We were late arriving in the first half, so we were forced to sit at the back. During the interval, we moved to our booked seats, which were only about three rows from the front. Most of the singers were pretty good, but the German-sounding lady playing Eva's mother was one of those annoying stage singers that seem to think that a singer is judged by their loudness. Each sung sentence would start off fairly quietly, but would end on a massive crescendo. Bearing in mind they were all using microphones, it must have been impossible for the sound man - she ranged from barely audible to ear-shatteringly loud.

And she caused me to have a nightmare at a very inopportune moment; Near the end of the show, Eva has been diagnosed with terminal cancer and they really milked it for tear value. There are plenty of scenes with her slumped in a wheelchair and her family and friends regularly breaking down in floods of tears. With Eva near to death, her mother breaks into a heart-wrenching solo, with much wailing and nashing of teeth. And halfway through, she belted out a line so loud that it made me involuntarily jump up in the air and exclaim "Urrgh!"

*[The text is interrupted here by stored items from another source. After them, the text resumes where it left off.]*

(** * SimCSE-Pytorch: the training script [SimCSE/train.py]

    A shallow embedding of [train], [evaluation], [main] and the entry
    point of [SimCSE/train.py].  The script is a straight line of calls
    into torch, transformers, scipy, loguru and the repository's own
    [dataloader] and [model] modules; those callees are the fields of an
    environment record, the script itself is written in a small
    exception-and-trace monad, and the tensor reshaping it performs is
    modelled on row-major contiguous storage. *)

From Stdlib Require Import List ZArith QArith Ascii String Bool Lia.
Import ListNotations.

Local Open Scope string_scope.
Local Open Scope Z_scope.
Local Open Scope list_scope.

(** ** Python values *)

(** A Python float: the finite doubles are rationals, compared as such;
    infinities and NaN are kept apart. *)
Inductive pyfloat :=
| Finite (q : Q)
| PInf
| NInf
| NaN.

(** [a < b] on floats.  Every comparison with NaN is false. *)
Definition py_lt (a b : pyfloat) : bool :=
  match a, b with
  | NaN, _ | _, NaN => false
  | Finite x, Finite y => match Qcompare x y with Lt => true | _ => false end
  | NInf, NInf => false
  | NInf, _ => true
  | _, NInf => false
  | PInf, _ => false
  | Finite _, PInf => true
  end.

(** [a <= b] on floats. *)
Definition py_le (a b : pyfloat) : bool :=
  match a, b with
  | NaN, _ | _, NaN => false
  | Finite x, Finite y => match Qcompare x y with Gt => false | _ => true end
  | NInf, _ => true
  | _, PInf => true
  | _, NInf => false
  | PInf, _ => false
  end.

(** An [int] or a [float], for the one flag whose default and parsed
    values differ in type ([--batch_size], [type=float, default=4]). *)
Inductive pynum :=
| PyInt (z : Z)
| PyFloat (x : pyfloat).
Lemma ignores_playback_with {A} (proj : Layer -> A) :
  ignores_playback proj ->
  (forall v l, proj (with_audioElement v l) = proj l) /\
  (forall v l, proj (with_noiseSource v l) = proj l) /\
  (forall v l, proj (with_sourceNode v l) = proj l) /\
  (forall v l, proj (with_currentSound v l) = proj l) /\
  (forall v l, proj (with_isPlaying v l) = proj l).
Proof. intros Hp. repeat split; intros; apply Hp. Qed.

Lemma resume_layers s : layers (resume s) = layers s.
Proof. unfold resume. repeat case_match; done. Qed.

Lemma resume_config s : config (resume s) = config s.
Proof. unfold resume. repeat case_match; done. Qed.

Lemma resume_console s : console (resume s) = console s.
Proof. unfold resume. repeat case_match; done. Qed.

Lemma _stopLayerImmediately_proj {A} (proj : Layer -> A) k s k' :
  ignores_playback proj ->
  proj <$> get_layer k' (_stopLayerImmediately k s) = proj <$> get_layer k' s.
Proof.
  intros (? & ? & ? & ? & ?)%ignores_playback_with.
  unfold _stopLayerImmediately. repeat case_match; drop_updates; done.
Qed.

Lemma fadeIn_proj {A} (proj : Layer -> A) k s k' :
  ignores_gain proj ->
  proj <$> get_layer k' (fadeIn k s) = proj <$> get_layer k' s.
Proof. intros Hp. unfold fadeIn. repeat case_match; drop_updates; done. Qed.

Lemma fadeOut_proj {A} (proj : Layer -> A) k cb s k' :
  ignores_gain proj ->
  proj <$> get_layer k' (fadeOut k cb s) = proj <$> get_layer k' s.
Proof. intros Hp. unfold fadeOut. repeat case_match; drop_updates; done. Qed.

Lemma stopLayer_proj {A} (proj : Layer -> A) k s k' :
  ignores_playback proj -> ignores_gain proj ->
  proj <$> get_layer k' (stopLayer k s) = proj <$> get_layer k' s.
Proof.
  intros Hp Hg. unfold stopLayer. repeat case_match; try done.
  - by apply fadeOut_proj.
  - by apply _stopLayerImmediately_proj.
Qed.
Lemma tok_loop_S fuel max_tokens st :
  tok_loop (S fuel) max_tokens st =
  let '(TokState buf tokens token_count in_quote p) := st in
  c ← rd buf p;
  if Ascii.eqb c NUL || negb (token_count <? max_tokens)%nat then Ok st
  else
    let '(in_quote, p) :=
      if Ascii.eqb c "034" then (negb in_quote, S p) else (in_quote, p) in
    if in_quote then
      tok_loop fuel max_tokens (TokState buf tokens token_count in_quote (S p))
    else
      c ← rd buf p;
      if is_blank c then
        buf ← wr buf p NUL;
        p ← skip_blank buf (S p);
        c ← rd buf p;
        if negb (Ascii.eqb c NUL) then
          tokens ← store tokens token_count (Ptr p);
          tok_loop fuel max_tokens (TokState buf tokens (S token_count) in_quote p)
        else
          tok_loop fuel max_tokens (TokState buf tokens token_count in_quote p)
      else
        tok_loop fuel max_tokens (TokState buf tokens token_count in_quote (S p)).
Proof. reflexivity. Qed.

Lemma bind_fuel {A B} (r : res A) (k : A -> res B) :
  no_fuel_fault r -> (forall a, r = Ok a -> no_fuel_fault (k a)) ->
  no_fuel_fault (r ≫= k).
Proof.
  intros Hr Hk. destruct r as [a|f]; [apply Hk; reflexivity|].
  intros E. inversion E; subst. now apply Hr.
Qed.


Lemma tok_loop_fuel (max_tokens : nat) (fuel : nat) :
  forall st, (length (ts_buf st) - ts_p st < fuel)%nat ->
             no_fuel_fault (tok_loop fuel max_tokens st).
Proof.
  induction fuel as [|fuel IH]; intros [buf tokens n q p] Hlt; simpl in Hlt; [lia|].
  rewrite tok_loop_S.
  apply bind_fuel; [apply rd_fuel|]. intros c [_ Hp]%rd_ok.
  destruct (Ascii.eqb c NUL || negb (n <? max_tokens)%nat); [discriminate|].
  destruct (Ascii.eqb c "034"); cbv zeta.
  - destruct (negb q); [apply IH; simpl; lia|].
    apply bind_fuel; [apply rd_fuel|]. intros c' [_ Hp']%rd_ok.
    destruct (is_blank c'); [|apply IH; simpl; lia].
    apply bind_fuel; [apply wr_fuel|]. intros buf' [-> _]%wr_ok.
    apply bind_fuel; [apply skip_blank_from_fuel|]. intros p' Hsk%skip_blank_ge.
    apply bind_fuel; [apply rd_fuel|]. intros c'' _.
    destruct (negb (Ascii.eqb c'' NUL)).
    + apply bind_fuel; [apply store_fuel|]. intros tokens' _.
      apply IH; simpl; rewrite length_insert; lia.
    + apply IH; simpl; rewrite length_insert; lia.
  - destruct q; [apply IH; simpl; lia|].
    apply bind_fuel; [apply rd_fuel|]. intros c' [_ Hp']%rd_ok.
    destruct (is_blank c'); [|apply IH; simpl; lia].
    apply bind_fuel; [apply wr_fuel|]. intros buf' [-> _]%wr_ok.
    apply bind_fuel; [apply skip_blank_from_fuel|]. intros p' Hsk%skip_blank_ge.
    apply bind_fuel; [apply rd_fuel|]. intros c'' _.
    destruct (negb (Ascii.eqb c'' NUL)).
    + apply bind_fuel; [apply store_fuel|]. intros tokens' _.
      apply IH; simpl; rewrite length_insert; lia.
    + apply IH; simpl; rewrite length_insert; lia.
Qed.

(** [parse_quoted_tokens] never runs out of fuel: whatever it returns is
    what the C loop computes. *)
Lemma parse_quoted_tokens_fuel (str : list ascii) (tokens : list slot) (max_tokens : nat) :
  no_fuel_fault (parse_quoted_tokens str tokens max_tokens).
Proof.
  unfold parse_quoted_tokens.
  apply bind_fuel; [apply skip_blank_from_fuel|]. intros p _.
  apply bind_fuel; [apply rd_fuel|]. intros c _.
  apply bind_fuel.
  { destruct (negb (Ascii.eqb c NUL)); [|discriminate].
    apply bind_fuel; [apply store_fuel|]. discriminate. }
  intros [tokens' n] _.
  apply bind_fuel; [apply tok_loop_fuel; simpl; lia|].
  intros [buf tokens'' n' q p'] _.
  destruct q; [|discriminate].
  apply bind_fuel.
  { unfold last_token. destruct n'; [discriminate|].
    destruct (tokens'' !! n') as [[]|]; discriminate. }
  intros e _.
  apply bind_fuel; [apply strchr_from_fuel|]. intros [e'|] _; [|discriminate].
  apply bind_fuel; [apply wr_fuel|]. discriminate.
Qed.









Lemma c_str_take (l : list ascii) : c_str l = take (strlen l) l.
Proof.
  unfold strlen. induction l as [|c rest IH]; simpl; [reflexivity|].
  destruct (Ascii.eqb c NUL); simpl; congruence.
Qed.

(** The C string read at [p] in the buffer the tokenizer leaves is a
    verbatim slice of the input. *)
Lemma c_str_slice (str buf' : list ascii) (p : nat) :
  nul_or_same str buf' ->
  c_str (drop p buf') = take (strlen (drop p buf')) (drop p str).
Proof.
  intros [_ Hsame]. rewrite c_str_take at 1.
  set (k := strlen (drop p buf')). apply list_eq. intros i.
  destruct (decide (i < k)%nat) as [Hlt|Hge].
  - rewrite !lookup_take_lt by exact Hlt. rewrite !lookup_drop.
    assert (Hc : exists c, c_str (drop p buf') !! i = Some c).
    { apply lookup_lt_is_Some. exact Hlt. }
    destruct Hc as [c Hc].
    assert (Hnn : c <> NUL).
    { pose proof (c_str_no_nul (drop p buf')) as Hall.
      rewrite Forall_lookup in Hall. exact (Hall i c Hc). }
    rewrite c_str_take, lookup_take_lt, lookup_drop in Hc by exact Hlt.
    destruct (Hsame _ _ Hc) as [|Hs]; [contradiction|]. congruence.
  - rewrite !lookup_take_ge by lia. reflexivity.
Qed.

End TokenizerFacts.

(** ** The history file *)

Module HistoryFacts.
Import Utils Shell.

Lemma set_heap_id w : set_heap w (w_heap w) = w.
Proof. now destruct w. Qed.

Lemma aget_ok (a : list slot) (i : nat) (v : slot) :
  a !! i = Some v -> aget a (Z.of_nat i) = Ok v.
Proof.
  intros H. unfold aget. apply lookup_lt_Some in H as Hlt.
  replace ((0 <=? Z.of_nat i) && (Z.of_nat i <? Z.of_nat (length a))) with true
    by (symmetry; apply andb_true_iff; split; [apply Z.leb_le|apply Z.ltb_lt]; lia).
  now rewrite Nat2Z.id, H.
Qed.

Lemma aset_ok (a : list slot) (i : nat) (v : slot) :
  (i < length a)%nat -> aset a (Z.of_nat i) v = Ok (<[i:=v]> a).
Proof.
  intros Hlt. unfold aset.
  replace ((0 <=? Z.of_nat i) && (Z.of_nat i <? Z.of_nat (length a))) with true
    by (symmetry; apply andb_true_iff; split; [apply Z.leb_le|apply Z.ltb_lt]; lia).
  now rewrite Nat2Z.id.
Qed.

Lemma realloc_length (a : list slot) (n : Z) : length (realloc a n) = Z.to_nat n.
Proof.
  unfold realloc. rewrite length_take, length_app, length_replicate. lia.
Qed.

Lemma realloc_lookup (a : list slot) (n : Z) (j : nat) :
  (j < length a)%nat -> (j < Z.to_nat n)%nat -> realloc a n !! j = a !! j.
Proof.
  intros Ha Hn. unfold realloc.
  rewrite lookup_take_lt by exact Hn. now apply lookup_app_l.
Qed.

Lemma malloc_str_spec (s : list ascii) (w : world) :
  malloc_str s w = Done (length (w_heap w)) (set_heap w (w_heap w ++ [Live s])).
Proof. reflexivity. Qed.

Lemma free_live (p : nat) (s : list ascii) (w : world) :
  w_heap w !! p = Some (Live s) ->
  free (Ptr p) w = Done tt (set_heap w (<[p:=Freed]> (w_heap w))).
Proof. intros H. unfold free, bind, get_heap. now rewrite H. Qed.

Lemma trimTrailing_entry (buffer : list ascii) :
  trimTrailing (Some buffer) = Ok (entry_of buffer).
Proof. reflexivity. Qed.

(** The reading loop stores one fresh block per chunk, in order. *)
Lemma read_entries_spec (chunks : list (list ascii)) :
  forall (numEntries : Z) (result : list slot) (numAllocated : Z) (k : nat) (w : world),
    0 < numEntries ->
    Z.of_nat k <= numAllocated -> numAllocated <= Z.of_nat (length result) ->
    exists result' : list slot,
      read_entries chunks numEntries result numAllocated (Z.of_nat k) w
      = Done (result', Z.of_nat (k + length chunks))
             (set_heap w (w_heap w ++ map (fun c => Live (entry_of c)) chunks)) /\
      (k + length chunks <= length result')%nat /\
      (forall j : nat, (j < k)%nat -> result' !! j = result !! j) /\
      (forall j : nat, (j < length chunks)%nat ->
         result' !! (k + j)%nat = Some (Ptr (length (w_heap w) + j))).
Proof.
  induction chunks as [|buffer chunks IH];
    intros numEntries result numAllocated k w Hpos Hk Hlen.
  - exists result. simpl. rewrite app_nil_r, set_heap_id, Nat.add_0_r.
    split; [reflexivity|]. split; [lia|]. split; [auto|]. intros j Hj. lia.
  - cbn [read_entries].
    set (grown := if Z.of_nat k =? numAllocated
                  then (realloc result (numAllocated + numEntries), numAllocated + numEntries)
                  else (result, numAllocated)).
    assert (Hgrown : Z.of_nat k < snd grown /\ snd grown <= Z.of_nat (length (fst grown)) /\
                     forall j : nat, (j < k)%nat -> fst grown !! j = result !! j).
    { unfold grown. destruct (Z.eqb_spec (Z.of_nat k) numAllocated) as [E|E]; simpl.
      - rewrite realloc_length. split; [lia|]. split; [lia|].
        intros j Hj. apply realloc_lookup; lia.
      - split; [lia|]. split; [lia|]. auto. }
    destruct grown as [result1 numAllocated1]. simpl in Hgrown.
    destruct Hgrown as (Hk1 & Hlen1 & Hsame1).
    rewrite trimTrailing_entry. cbn [lift].
    unfold bind at 1. unfold ret at 1.
    unfold bind at 1. rewrite malloc_str_spec.
    rewrite aset_ok by lia. cbn [lift]. unfold bind at 1. unfold ret at 1.
    replace (Z.of_nat k + 1) with (Z.of_nat (S k)) by lia.
    destruct (IH numEntries (<[k:=Ptr (length (w_heap w))]> result1) numAllocated1 (S k)
                 (set_heap w (w_heap w ++ [Live (entry_of buffer)])))
      as (result' & Hrun & Hlen' & Hold & Hnew); [lia|lia|rewrite length_insert; lia|].
    exists result'. split; [|split; [|split]].
    + rewrite Hrun. simpl. rewrite <- app_assoc. simpl.
      replace (S (k + length chunks))%nat with (k + S (length chunks))%nat by lia.
      reflexivity.
    + simpl. lia.
    + intros j Hj. rewrite Hold by lia. rewrite list_lookup_insert_ne by lia. auto.
    + intros [|j] Hj.
      * rewrite Nat.add_0_r. rewrite Hold by lia.
        rewrite list_lookup_insert_eq by lia. now rewrite Nat.add_0_r.
      * simpl in Hj. replace (k + S j)%nat with (S k + j)%nat by lia.
        rewrite Hnew by lia. simpl. rewrite length_app. simpl.
        do 2 f_equal. lia.
Qed.
Lemma fgets_all_nonempty (size : nat) (bytes cur : list ascii) :
  bytes <> [] \/ cur <> [] -> fgets_all size cur bytes <> [].
Proof.
  revert cur. induction bytes as [|c rest IH]; intros cur H; cbn [fgets_all]; cbv zeta.
  - destruct cur; [destruct H; congruence|discriminate].
  - destruct (Ascii.eqb c NEWLINE || (S (length (cur ++ [c])) =? size)%nat);
      [discriminate|].
    apply IH. right. now destruct cur.
Qed.
(** The bound that [handleMinChange] and [handleMaxChange] compute from
    the text of their field ([None]: [null]). *)
Definition bound (value : string) : option Z :=
  let v := Input.trim value in
  if bool_decide (v = EmptyString) then None
  else Some (Z.max 0 (Input.orElse (Input.parseInt10 v) 0)).


Definition handleMaxChange (localeCompare : string -> string -> Z)
    (allProducts : list Catalog.Listing) (value : string)
    (st : Catalog.PageState) : Catalog.PageState :=
  Catalog.handlePriceRangeChange localeCompare allProducts
    (Catalog.min st) (bound value) st.

End PriceRange.

(** ** Pricing calculator ([components/PricingCalculator.tsx]) *)
Module Calculator.
Import Pricing.

(** [l.findIndex(f)] *)
Definition findIndex {A} (f : A -> bool) (l : list A) : Z :=
  match list_find (fun x => f x) l with
  | Some (i, _) => Z.of_nat i
  | None => -1
  end.

(** The index the effect stores with [setSelectedBreak]. *)
Definition selectedBreak (product : Product) (quantity : Z) : Z :=
  match getBestBreakForQty product quantity with
  | None => -1
  | Some best =>
      findIndex (fun b => (minQty b =? minQty best) && (price b =? price best))
                (sortBreaks product)
  end.

(** [isActive] of the tier drawn at a position of the sorted list. *)
Definition isActive (quantity : Z) (priceBreak : PriceBreak) : bool :=
  minQty priceBreak <=? quantity.

(** The quantity set by the field's change handler ([None]: [NaN]). *)
Definition onQuantityChange (product : Product) (text : string) : option Z :=
  let value := Input.parseInt10 (if Text.truthy text then text else "1") in
  match value with
  | Some v => Some (Z.min (stock product) (Z.max 1 v))
  | None => None
  end.

(** The quantity set by a click on a tier. *)
Definition onBreakClick (priceBreak : PriceBreak) : Z := minQty priceBreak.

End Calculator.

(** ** Cart panel ([src/components/CartAside.tsx]) *)
Module CartAside.
Import Cart.

(** [{ sku: it.sku, color: it.color, size: it.size }] *)
Definition optionsOf (it : CartItem) : ItemOptions :=
  mkOptions (Some (sku it)) (color it) (size it).

Section Panel.
Variable JSON_parse : string -> option Parsed.
Variable JSON_stringify : CartState -> string.

(** The click handlers of a line [it] of the panel. *)
Definition onRemove (it : CartItem) (env : Env) : CartState * Env :=
  removeFromCart JSON_parse JSON_stringify (id it) (Some (optionsOf it)) env.

Definition onDecrement (it : CartItem) (env : Env) : CartState * Env :=
  let next := Z.max 1 (qty it - 1) in
  setQty JSON_parse JSON_stringify (id it) next (Some (optionsOf it)) env.

Definition onIncrement (it : CartItem) (env : Env) : CartState * Env :=
  let next := qty it + 1 in
  setQty JSON_parse JSON_stringify (id it) next (Some (optionsOf it)) env.

(** Helpers of the store that the panel and the header read. *)
Definition getCartTotal (env : Env) : Z := totalPrice (cart (safeGet JSON_parse env)).
Definition getCartItems (env : Env) : list CartItem := items (cart (safeGet JSON_parse env)).
Definition getCartItemCount (env : Env) : Z := totalQty (cart (safeGet JSON_parse env)).
Definition isCartLoading (env : Env) : bool := loading (safeGet JSON_parse env).

End Panel.

(** The key of a line: what [sameKey] compares. *)
Definition keyOf (it : CartItem) : string * string * option string * option string :=
  (idToString (id it), sku it, color it, size it).

End CartAside.

(** ** Formatting a RUT ([components/QuoteModal.tsx]) *)
Module Quote.
Import Rut.

(** A character that [cleanRut] does not remove. *)
Definition kept (c : ascii) : bool :=
  negb (bool_decide (c = "."%char)) && negb (bool_decide (c = "-"%char)).

(** [\w] *)
Definition isWordChar (c : ascii) : bool :=
  let n := Z.of_nat (nat_of_ascii c) in
  isDigit c
  || ((65 <=? n) && (n <=? 90))
  || ((97 <=? n) && (n <=? 122))
  || (n =? 95).

(** The length of the run of digits that starts the list. *)
Fixpoint digitRun (l : list ascii) : nat :=
  match l with
  | c :: l' => if isDigit c then S (digitRun l') else O
  | [] => O
  end.

(** [body.replace(/\B(?=(\d{3})+(?!\d))/g, ".")]: a dot goes in at every
    position that is not a word boundary and from which a run of digits of
    a length that is a positive multiple of 3 starts.  As a digit follows,
    the position is no word boundary exactly when a word character
    precedes; [prev] is the preceding character. *)
Fixpoint withDots (prev : option ascii) (l : list ascii) : list ascii :=
  match l with
  | [] => []
  | c :: l' =>
      let here :=
        match prev with
        | Some p =>
            isWordChar p && negb (digitRun l =? 0)%nat && (digitRun l mod 3 =? 0)%nat
        | None => false
        end in
      (if here then ["."%char] else []) ++ c :: withDots (Some c) l'
  end.

(** Formats RUT like 12.345.678-9 *)
Definition formatRut (rut : string) : string :=
  let c := cleanRut rut in
  if negb (Text.truthy c) then EmptyString
  else
    let body := sliceInit c in
    let dv := sliceLast c in
    (string_of_list_ascii (withDots None (list_ascii_of_string body)) +:+ "-" +:+ dv)%string.

End Quote.

(** * Properties of the pricing engine *)
Module PricingFacts.
Import Pricing.

(** ** Sorting keeps the breaks *)

Lemma In_insertBreak b l x : In x (insertBreak b l) <-> x = b \/ In x l.
Proof.
  induction l as [|c l IH]; simpl.
  - intuition.
  - destruct (minQty b <=? minQty c); simpl; rewrite ?IH; intuition.
Qed.

Lemma In_sortByMinQty l x : In x (sortByMinQty l) <-> In x l.
Proof.
  induction l as [|b l IH]; simpl; [tauto|].
  rewrite In_insertBreak, IH. intuition.
Qed.

Lemma In_sortBreaks P x : In x (sortBreaks P) <-> In x (breaksOf P).
Proof. apply In_sortByMinQty. Qed.

(** ** The reduction *)

Lemma noWorse_refl b : noWorse b b.
Proof. right; lia. Qed.

Lemma noWorse_trans a b c : noWorse a b -> noWorse b c -> noWorse a c.
Proof. unfold noWorse; lia. Qed.

Lemma pickBest_Some b curr :
  exists r, pickBest (Some b) curr = Some r
            /\ (r = b \/ r = curr) /\ noWorse r b /\ noWorse r curr.
Proof.
  unfold pickBest, noWorse.
  destruct (price curr <? price b) eqn:E1.
  - apply Z.ltb_lt in E1. exists curr. repeat split; auto; lia.
  - apply Z.ltb_ge in E1.
    destruct (price curr =? price b) eqn:E2; simpl.
    + apply Z.eqb_eq in E2.
      destruct (minQty b <? minQty curr) eqn:E3.
      * apply Z.ltb_lt in E3. exists curr. repeat split; auto; lia.
      * apply Z.ltb_ge in E3. exists b. repeat split; auto; lia.
    + apply Z.eqb_neq in E2. exists b. repeat split; auto; lia.
Qed.

Lemma fold_pickBest_Some l : forall b,
  exists r, fold_left pickBest l (Some b) = Some r
            /\ (r = b \/ In r l) /\ noWorse r b /\ (forall c, In c l -> noWorse r c).
Proof.
  induction l as [|curr l IH]; intros b; cbn [fold_left].
  - exists b. split; [reflexivity|]. split; [now left|]. split; [apply noWorse_refl|].
    intros c [].
  - destruct (pickBest_Some b curr) as (r0 & -> & Hin0 & Hb & Hc).
    destruct (IH r0) as (r & Hr & Hin & Hr0 & Hall).
    exists r. split; [exact Hr|]. split; [|split].
    + destruct Hin as [->|Hin]; [|right; now right].
      destruct Hin0 as [->| ->]; [now left | right; now left].
    + eapply noWorse_trans; eauto.
    + intros c [<-|Hc']; [eapply noWorse_trans; eauto | auto].
Qed.

Lemma fold_pickBest_cons curr l :
  exists r, fold_left pickBest (curr :: l) None = Some r
            /\ In r (curr :: l) /\ (forall c, In c (curr :: l) -> noWorse r c).
Proof.
  cbn [fold_left]. change (pickBest None curr) with (Some curr).
  destruct (fold_pickBest_Some l curr) as (r & Hr & Hin & Hb & Hall).
  exists r. split; [exact Hr|]. split.
  - destruct Hin as [->|Hin]; [now left | now right].
  - intros c [<-|Hc]; auto.
Qed.

(** ** [getBestBreakForQty] *)

Lemma In_eligible_filter P q b :
  In b (List.filter (fun b => minQty b <=? q) (sortBreaks P)) <-> eligible P q b.
Proof.
  rewrite filter_In, In_sortBreaks, Z.leb_le. reflexivity.
Qed.

Lemma getBestBreakForQty_unfold P q :
  getBestBreakForQty P q =
  fold_left pickBest (List.filter (fun b => minQty b <=? q) (sortBreaks P)) None.
Proof.
  unfold getBestBreakForQty.
  destruct (sortBreaks P) as [|b l]; [reflexivity|].
  cbv zeta. destruct (List.filter _ (b :: l)); reflexivity.
Qed.

Lemma getBestBreakForQty_None P q :
  getBestBreakForQty P q = None <-> (forall b, ~ eligible P q b).
Proof.
  rewrite getBestBreakForQty_unfold.
  destruct (List.filter _ (sortBreaks P)) as [|c l] eqn:E.
  - split; [|reflexivity]. intros _ b Hb.
    apply In_eligible_filter in Hb. rewrite E in Hb. destruct Hb.
  - destruct (fold_pickBest_cons c l) as (r & -> & _).
    split; [discriminate|]. intros H. exfalso. apply (H c).
    apply In_eligible_filter. rewrite E. now left.
Qed.

Lemma getBestBreakForQty_Some P q b :
  getBestBreakForQty P q = Some b ->
  eligible P q b /\ (forall c, eligible P q c -> noWorse b c).
Proof.
  rewrite getBestBreakForQty_unfold.
  destruct (List.filter _ (sortBreaks P)) as [|c l] eqn:E; [discriminate|].
  destruct (fold_pickBest_cons c l) as (r & -> & Hin & Hall).
  intros [= <-]. rewrite <- E in Hin, Hall. split.
  - now apply In_eligible_filter.
  - intros c' Hc'. apply Hall. now apply In_eligible_filter.
Qed.

Lemma getBestBreakForQty_eligible P q c :
  eligible P q c -> exists b, getBestBreakForQty P q = Some b.
Proof.
  intros Hc. destruct (getBestBreakForQty P q) as [b|] eqn:E; [eauto|].
  exfalso. eapply getBestBreakForQty_None; eauto.
Qed.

My girlfriend started giggling at my inappropriate reaction and it just set me off. I could not stop laughing. It was absolutely horrendous - I was getting very harsh looks from the extremely large skinhead I was sitting next to. There's nothing worse than having an uncontrollable laughing fit when you're not supposed to. I started sweating and getting really hot. Poor Faye was singing her farewell song from her deathbed / wheelchair and all I could do was laugh my head off, tears streaming down my face. I couldn't even leave, because I was in the middle of the row right at the front. It was one of the most uncomfortable experiences I've ever had.

I finally managed to pull it together and as soon as the lights came up, we made a hasty exit before anyone chose to voice their complaint. I'm never taking Helen to the theatre again, because it's clearly her fault.